For decades, federal agencies were frustrated by the civil service rules that make it extraordinarily difficult to replace workers determined to be ineffective. The use of service contractors gave those federal agencies more control over the quality of personnel performing the work. E.O. 13495 appears to be intended to frustrate that practice. To be clear, E.O. 13495 does not require the new contract awardee to offer a first right of refusal to employees that it "reasonably believes, based on the particular employee's past performance, has failed to perform suitably on the job." To reduce the risk of being found in violation, however, contractors will now need to even more carefully document the problems in the performance of their employees in the same way required by the civil service rules, to demonstrate a basis for its "reasonable belief" before refusing an incumbent a position on the new contract.

The prime contractor must flow down the clause implementing E.O. 13495 to its subcontractors.

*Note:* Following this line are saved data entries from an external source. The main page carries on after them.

Lemma shutdown_spec (now : Q) (m : Machine) :
  let m' := shutdown now m in
  log_file m' = log_file m ++ [log_line now "SHUTDOWN" (logical_clock m) None]
  /\ log_closed m' = true
  /\ closed m' = closed m ++ server_socket m :: values (peer_sockets m)
  /\ stdout m' = stdout m ++ [machine_id m]
  /\ logical_clock m' = logical_clock m
  /\ peer_sockets m' = peer_sockets m
  /\ server_socket m' = server_socket m
  /\ msg_queue m' = msg_queue m
  /\ wire m' = wire m.
Proof.
  unfold shutdown. cbv zeta. rewrite close_all. simpl.
  rewrite <- app_assoc. repeat split.
Qed.

Lemma tick_kinds_not_shutdown (l : LogLine) :
  In (ll_event l) tick_kinds -> is_shutdown l = false.
Proof.
  unfold is_shutdown, tick_kinds. simpl.
  intros [<-|[<-|[<-|[<-|[<-|[]]]]]]; reflexivity.
Qed.

(** *** The receive worker *)

Lemma receive_messages_spec (td : Z -> option Z) (sock : Sock)
    (reads : list recv_result) (m : Machine) :
  let r := receive_messages td sock reads m in
  snd r = match outcome td reads with
          | StillReading => Blocked
          | _ => Exited
          end
  /\ closed (fst r) = closed m ++ match outcome td reads with
                                   | StillReading => []
                                   | _ => [sock]
                                   end
  /\ stderr (fst r) = stderr m ++ match outcome td reads with
                                   | Aborted => [ErrReceiving]
                                   | _ => []
                                   end
  /\ msg_queue (fst r) = msg_queue m ++ accepted td reads
  /\ apart_from_receiving (fst r) = apart_from_receiving m.
Proof.
  revert m; induction reads as [|[data|] rest IH]; intro m.
  - simpl. rewrite !app_nil_r. repeat split.
  - destruct data as [|b data].
    + simpl. rewrite !app_nil_r. repeat split.
    + unfold outcome. cbn [receive_messages accepted find terminal].
      destruct (parse_record td (b :: data)) as [v|].
      * destruct (IH (put v m)) as (H1 & H2 & H3 & H4 & H5).
        cbv zeta in H1, H2, H3, H4, H5. fold (outcome td rest).
        rewrite H1, H2, H3, H4, H5. simpl. rewrite <- app_assoc.
        repeat split.
      * simpl. rewrite !app_nil_r. repeat split.
  - simpl. rewrite !app_nil_r. repeat split.
Qed.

The E.O. does assist a prime contractor that is threatened with or finds itself the defendant in litigation brought by a subcontractor attempting not to comply by permitting the prime contractor to request the United States government to enter into the litigation on its behalf.

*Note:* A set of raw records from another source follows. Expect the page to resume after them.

(** * lightning-flash: the style-transfer task and the data-loading tutorial

    A shallow embedding of
    - [flash/vision/style_transfer/model.py] (the [Conv], [Residual] and
      [Transformer] modules and the [StyleTransfer] task), and
    - [flash_examples/flash_components/tutorial_1.py]
      (the [MultipleFoldersImageDataset]),
    followed by the properties established about them.

    Python exceptions are modelled by the [result] monad, object attributes
    and dictionaries by finite maps, and the libraries the code calls into
    (pystiche, torch, the operating system) by explicit interfaces. *)

From Stdlib Require Import ZArith QArith Qround Qcanon String Ascii List Lia.
From stdpp Require Import gmap strings list fin_maps.

Local Open Scope string_scope.
Local Open Scope list_scope.
Local Open Scope Z_scope.

(* ===================================================================== *)
(** * Part I: definitions                                                  *)
(* ===================================================================== *)

(** ** Exceptions and the error monad *)

Inductive exception : Type :=
| AssertionError
| FileNotFoundError (path : string)
| NotADirectoryError (path : string)
| KeyError (key : string)
| RuntimeError (msg : string)
| ValueError (msg : string)
| NotSupported (phase : string).

Inductive result (A : Type) : Type :=
| Ok (a : A)
| Raise (e : exception).

Arguments Ok {A} a.
Arguments Raise {A} e.

Definition bind {A B : Type} (r : result A) (k : A -> result B) : result B :=
  match r with
  | Ok a => k a
  | Raise e => Raise e
  end.

Declare Scope py_scope.
Delimit Scope py_scope with py.
Notation "x <- c1 ;; c2" := (bind c1 (fun x => c2))
  (at level 100, c1 at next level, right associativity) : py_scope.
Local Open Scope py_scope.

(** A Python [for] loop whose body may raise, threading the loop state. *)
Fixpoint for_each {A S : Type} (xs : list A) (body : A -> S -> result S) (s : S)
  : result S :=
  match xs with
  | [] => Ok s
  | x :: xs' => s' <- body x s ;; for_each xs' body s'
  end.

(** [enumerate(xs)]: the items paired with their positions, from [start]. *)
Fixpoint enumerate_from {A : Type} (start : nat) (xs : list A) : list (nat * A) :=
  match xs with
  | [] => []
  | x :: xs' => (start, x) :: enumerate_from (S start) xs'
  end.

Definition enumerate {A : Type} (xs : list A) : list (nat * A) :=
  enumerate_from 0 xs.

(** ** The keys of samples and batches *)

(** [DefaultDataKeys], with the members the two files use. *)
Inductive DefaultDataKeys : Type := INPUT | TARGET | METADATA.

#[global] Instance DefaultDataKeys_eq_dec : EqDecision DefaultDataKeys.
Proof. solve_decision. Defined.

Definition DefaultDataKeys_to_nat (k : DefaultDataKeys) : nat :=
  match k with INPUT => 0 | TARGET => 1 | METADATA => 2 end.

Definition DefaultDataKeys_of_nat (n : nat) : option DefaultDataKeys :=
  match n with
  | 0%nat => Some INPUT
  | 1%nat => Some TARGET
  | 2%nat => Some METADATA
  | _ => None
  end.

#[global] Instance DefaultDataKeys_countable : Countable DefaultDataKeys :=
  inj_countable DefaultDataKeys_to_nat DefaultDataKeys_of_nat
    (fun k => match k with
              | INPUT => eq_refl
              | TARGET => eq_refl
              | METADATA => eq_refl
              end).

Definition DefaultDataKeys_value (k : DefaultDataKeys) : string :=
  match k with INPUT => "input" | TARGET => "target" | METADATA => "metadata" end.

(** [d[k]] on a dictionary keyed by [DefaultDataKeys]. *)
Definition getitem {V : Type} (d : gmap DefaultDataKeys V) (k : DefaultDataKeys)
  : result V :=
  match d !! k with
  | Some v => Ok v
  | None => Raise (KeyError (DefaultDataKeys_value k))
  end.

(* --------------------------------------------------------------------- *)
(** ** tutorial_1.py                                                       *)
(* --------------------------------------------------------------------- *)

(** *** The operating system: directories and path joining *)

Inductive node : Type :=
| File
| Dir (entries : list string).

(** A file system maps a path to what is found there. *)
Abbreviation filesystem := (gmap string node).

Definition os_path_isdir (fs : filesystem) (path : string) : bool :=
  match fs !! path with
  | Some (Dir _) => true
  | _ => false
  end.

Definition os_listdir (fs : filesystem) (path : string) : result (list string) :=
  match fs !! path with
  | Some (Dir entries) => Ok entries
  | Some File => Raise (NotADirectoryError path)
  | None => Raise (FileNotFoundError path)
  end.

Definition sep : ascii := "/"%char.

Definition startswith_sep (s : string) : bool :=
  match s with
  | String c _ => Ascii.eqb c sep
  | EmptyString => false
  end.

Fixpoint endswith_sep (s : string) : bool :=
  match s with
  | EmptyString => false
  | String c EmptyString => Ascii.eqb c sep
  | String _ rest => endswith_sep rest
  end.

(** [os.path.join(a, b)] on POSIX. *)
Definition os_path_join (a b : string) : string :=
  if startswith_sep b then b
  else if (String.eqb a "" || endswith_sep a)%bool then (a ++ b)%string
  else (a ++ String sep b)%string.

(** *** Running stages and the dataset object *)

Inductive RunningStage : Type :=
| TRAINING | SANITY_CHECKING | VALIDATING | TESTING | PREDICTING | TUNING.

#[global] Instance RunningStage_eq_dec : EqDecision RunningStage.
Proof. solve_decision. Defined.

(** The values stored in samples and attributes. *)
Inductive value : Type :=
| VStr (s : string)
| VInt (n : Z).

#[global] Instance value_eq_dec : EqDecision value.
Proof. solve_decision. Defined.

Abbreviation sample := (gmap DefaultDataKeys value).

(** A [FlashDataset] instance: its running stage and the attributes set on it. *)
Record FlashDataset : Type := {
  running_stage : RunningStage;
  attributes : gmap string value
}.

Definition setattr (self : FlashDataset) (name : string) (v : value) : FlashDataset :=
  {| running_stage := running_stage self;
     attributes := <[name := v]> (attributes self) |}.

Definition hasattr (self : FlashDataset) (name : string) : bool :=
  bool_decide (is_Some (attributes self !! name)).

E.O. 13495 applies to all prime contractors and subcontractors to which the Service Contract Act of 1965 applies except for contracts under $100,000 and other limited exclusions. Ten days before contract performance is complete, the losing contractor must provide a list of names of all prime and subcontractor employees and their anniversary dates of employment to the Contracting Officer, who will in turn, present this list to the gaining contractor. Interestingly, no wage, salary, or benefit information is required to be provided. This places the burden on the gaining contractor to contact all the incumbent's employees individually and request documents showing this financial information. This information may or may not be consistent with the wages, salaries, and benefits contained in the gaining contractor's proposal and soon-to-be-performed contract.

Time to Panic

In those last ten days of the incumbent's contract term, the winning contractor will need to work furiously to contact the incumbent's employees, determine if they will exercise their rights of refusal, negotiate wages, salaries, and benefits with the incumbent's employees, and then fill the slots where the incumbent's employees decide not to exercise their rights of refusal. This process must also be carefully documented in order to protect the gaining contractor from allegations it violated the Nondisplacement rule.

Concluding Thoughts

This change will in effect give union-like job protection to a vast number of federal government service contract employees. Service contracting companies will lose a tremendous amount of flexibility to be more efficient. Some questions that time may answer:

  • Is the Executive Order in conflict with state law in many at-will employment states?
  • How will the Department of Labor handle situations where employees complain they are being offered lower wages, salaries, and benefits for the same work they performed in prior contracts? (The gaining contractor based it proposal price on the lower wages, salaries, and benefits.)
  • How similar must a successor contract be to be considered a "follow-on" contract to which E.O. 13495 applies?
  • What are the obligations of the successor organization if the follow-on contract has only 2/3 the slots of the predecessor contract because of management or technology efficiencies?
  • Was E.O. 13495 really intended to cover professional services, such as legal and medical services and other exempt labor categories, as well as non-exempt labor categories of services?